Lemma add_core_ok (f : BackwardFunction T) (h h' : heap T) (inputs outputs : list Z) (n : Z) :
  heap_ok h → add_core f h inputs outputs = Ret (n, h') → heap_ok h' ∧ nodes h !! n = None ∧ is_Some (nodes h' !! n) ∧ nodes h ⊆ nodes h'.
Proof.
  intros Hok. unfold add_core, GraphFunctionNode_New. destruct (omap_list (input_link h) inputs) as [links| |] eqn:El; [|done|done]. cbn [obind].
  destruct (ofold new_output outputs (h, [])) as [[h1 out]| |] eqn:Eo; [|done|done]. cbn [obind].
  destruct (new_outputs_ok _ _ _ _ _ _ _ (fresh_start h Hok) Eo) as [[F1 F2 F3 F4 F5 F6] Hlen]. cbn [app] in F6. rewrite F1. cbn [length plus] in Hlen.
  set (nd := mkNode _ _ _ _ _ _). set (k := Z.of_nat (size (nodes h))). cbn [fst snd].
  destruct (ofold (set_grad_fn k) _ _) as [h2| |] eqn:E2; [|done|done]. cbn [obind]. intros [= <- <-].
  destruct (set_grad_fns _ _ _ _ E2) as (N & M & HT). cbn [nodes metas tensors set_nodes] in *. rewrite map_snd_zip_seq in HT.
  pose proof (dense_store_fresh _ (o_nodes _ Hok)) as Hk. fold k in Hk.
  assert (Hgraph : graph_wf h2).
  { apply (graph_wf_add h k nd h2 (o_graph _ Hok) Hk); [by rewrite N|by rewrite M|by apply (input_links h inputs)|done| |].
    - cbn. intros m Hm. destruct (F5 m Hm) as [Hge Hs]. rewrite M. split; [|done]. apply eq_None_not_Some. rewrite (o_metas _ Hok m). lia.
    - cbn. by rewrite length_map. }
  split; [|split_and!; [done|rewrite N, lookup_insert_eq; by eexists|rewrite N; by apply insert_subseteq]]. split.
  - rewrite N. apply dense_store_insert, Hok.
  - by rewrite M.
  - intros x t Hx. destruct (HT x t Hx) as (t0 & E0 & -> & Hg). assert (Houts : outs_of h2 k = out) by (unfold outs_of; by rewrite N, lookup_insert_eq).
    destruct (F6 x t0 E0) as [[Hin Hm]|[Hin Hold]].
    + rewrite bool_decide_eq_true_2 in Hg by done. rewrite M. split; [by apply F5|]. intros q. rewrite Hg. intros [= <-]. by rewrite Houts.
    + rewrite bool_decide_eq_false_2 in Hg by done. subst t. destruct (o_tensors _ Hok x t0 Hold) as [[a Ha] Hq]. rewrite M.
      split; [exists a; by eapply lookup_weaken|]. intros q Hgq. specialize (Hq q Hgq). unfold outs_of in *. rewrite N.
      rewrite lookup_insert_ne; [done|]. intros <-. rewrite Hk in Hq. by apply elem_of_nil in Hq.
  - done.
Qed.

Lemma add_accumulate_ok (h h' : heap T) (x : Z) : heap_ok h → add_accumulate zeros_of h x = Ret h' → heap_ok h' ∧ nodes h ⊆ nodes h'.
Proof.
  intros Hok. unfold add_accumulate. destruct (deref (tensors h) x) as [t| |]; [|done|done]. cbn [obind].
  destruct (deref (metas h) _) as [a| |]; [|done|done]. cbn [obind]. destruct (is_leaf_ a && requires_grad_ a); [|by intros [= <-]].
  destruct (grad_fn_node_ t); [by intros [= <-]|]. unfold AddAccumulateFunctionNode. intros E.
  destruct (GraphFunctionNode_New zeros_of accumulate_fn h [] [x]) as [[n h1]| |] eqn:E1; [|done|done]. cbn [obind] in E.
  destruct (add_core_ok accumulate_fn h h' [] [x] n Hok) as (? & _ & _ & ?); [|done].
  unfold add_core. rewrite E1. cbn [obind length seq zip zip_with ofold]. by rewrite E.
Qed.

Lemma AddNode_ok (f : BackwardFunction T) (h h' : heap T) (inputs outputs : list Z) (n : Z) :
  heap_ok h → AddNode zeros_of f h inputs outputs = Ret (n, h') → heap_ok h' ∧ is_Some (nodes h' !! n) ∧ nodes h !! n = None.
Proof.
  intros Hok E. unfold AddNode in E. destruct (ofold (add_accumulate zeros_of) inputs h) as [h1| |] eqn:E1; [|done|done]. cbn [obind] in E.
  assert (Hok1 : heap_ok h1 ∧ nodes h ⊆ nodes h1).
  { eapply (ofold_invariant (λ s, heap_ok s ∧ nodes h ⊆ nodes s)); [|by split|exact E1]. intros s x s' _ [Hs Hsub] Ex.
    destruct (add_accumulate_ok s s' x Hs Ex) as [? ?]. split; [done|by etrans]. }
  destruct Hok1 as [Hok1 Hsub]. destruct (add_core_ok f h1 h' inputs outputs n Hok1 E) as (Hok' & Hn & Hs & _).
  split_and!; [done|done|]. by eapply lookup_weaken_None.
Qed.

(** The operators of a forward pass, each with its inputs and outputs. *)
Definition AddNodes (ops : list (BackwardFunction T * list Z * list Z)) (h : heap T) : outcome (heap T) :=
  ofold (λ h '(f, inputs, outputs), let* (_, h) := AddNode zeros_of f h inputs outputs in Ret h) ops h.

Lemma AddNodes_ok (ops : list (BackwardFunction T * list Z * list Z)) (h h' : heap T) : heap_ok h → AddNodes ops h = Ret h' → heap_ok h'.
Proof.
  intros Hok E. eapply (ofold_invariant heap_ok); [|exact Hok|exact E]. intros s [[f ins] outs] s' _ Hs Ex.
  destruct (AddNode zeros_of f s ins outs) as [[n s1]| |] eqn:E1; [|done|done]. injection Ex as <-. by eapply AddNode_ok.
Qed.

(** C31 The graph of a forward pass is well formed: whatever operators [AddNode] records
    (with the accumulation nodes it adds for leaf inputs), the stores stay dense, every
    tensor stays attached to an output of its node, edges point to earlier nodes that own
    the metas of the inputs, and every meta has one owner; so the backward graph has no
    cycle. *)
Theorem AddNodes_wf (ops : list (BackwardFunction T * list Z * list Z)) (h h' : heap T)
    (Hok : heap_ok h) (E : AddNodes ops h = Ret h') : heap_ok h' ∧ ∀ n q, q ∈ next_of h' n → q < n.
Proof. pose proof (AddNodes_ok ops h h' Hok E) as Hok'. split; [done|]. apply next_lower, Hok'. Qed.
End Add.
End Build.

(** ** The example graph *)

Module BuildDemo.
Lemma start_dense : dense_store (metas Demo.start).
Proof.
  intros k. change (size (metas Demo.start)) with 4%nat. unfold Demo.start. cbn [metas].
  destruct (decide (k = 0)) as [->|]; [by split; [|eexists]|]. destruct (decide (k = 1)) as [->|]; [by split; [|eexists]|].
  destruct (decide (k = 2)) as [->|]; [by split; [|eexists]|]. destruct (decide (k = 3)) as [->|]; [by split; [|eexists]|].
  rewrite !lookup_insert_ne, lookup_singleton_ne by congruence. split; [by intros [? ?]|lia].
Qed.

◆ The problem
The answer is the run of lines above from the line containing "destruct (grad_fn_node_ t);" through the line containing "(** The operators", copied exactly and alone.

◆ Problem solution
  destruct (grad_fn_node_ t); [by intros [= <-]|]. unfold AddAccumulateFunctionNode. intros E.
  destruct (GraphFunctionNode_New zeros_of accumulate_fn h [] [x]) as [[n h1]| |] eqn:E1; [|done|done]. cbn [obind] in E.
  destruct (add_core_ok accumulate_fn h h' [] [x] n Hok) as (? & _ & _ & ?); [|done].
  unfold add_core. rewrite E1. cbn [obind length seq zip zip_with ofold]. by rewrite E.
Qed.

Lemma AddNode_ok (f : BackwardFunction T) (h h' : heap T) (inputs outputs : list Z) (n : Z) :
  heap_ok h → AddNode zeros_of f h inputs outputs = Ret (n, h') → heap_ok h' ∧ is_Some (nodes h' !! n) ∧ nodes h !! n = None.
Proof.
  intros Hok E. unfold AddNode in E. destruct (ofold (add_accumulate zeros_of) inputs h) as [h1| |] eqn:E1; [|done|done]. cbn [obind] in E.
  assert (Hok1 : heap_ok h1 ∧ nodes h ⊆ nodes h1).
  { eapply (ofold_invariant (λ s, heap_ok s ∧ nodes h ⊆ nodes s)); [|by split|exact E1]. intros s x s' _ [Hs Hsub] Ex.
    destruct (add_accumulate_ok s s' x Hs Ex) as [? ?]. split; [done|by etrans]. }
  destruct Hok1 as [Hok1 Hsub]. destruct (add_core_ok f h1 h' inputs outputs n Hok1 E) as (Hok' & Hn & Hs & _).
  split_and!; [done|done|]. by eapply lookup_weaken_None.
Qed.

(** The operators of a forward pass, each with its inputs and outputs. *)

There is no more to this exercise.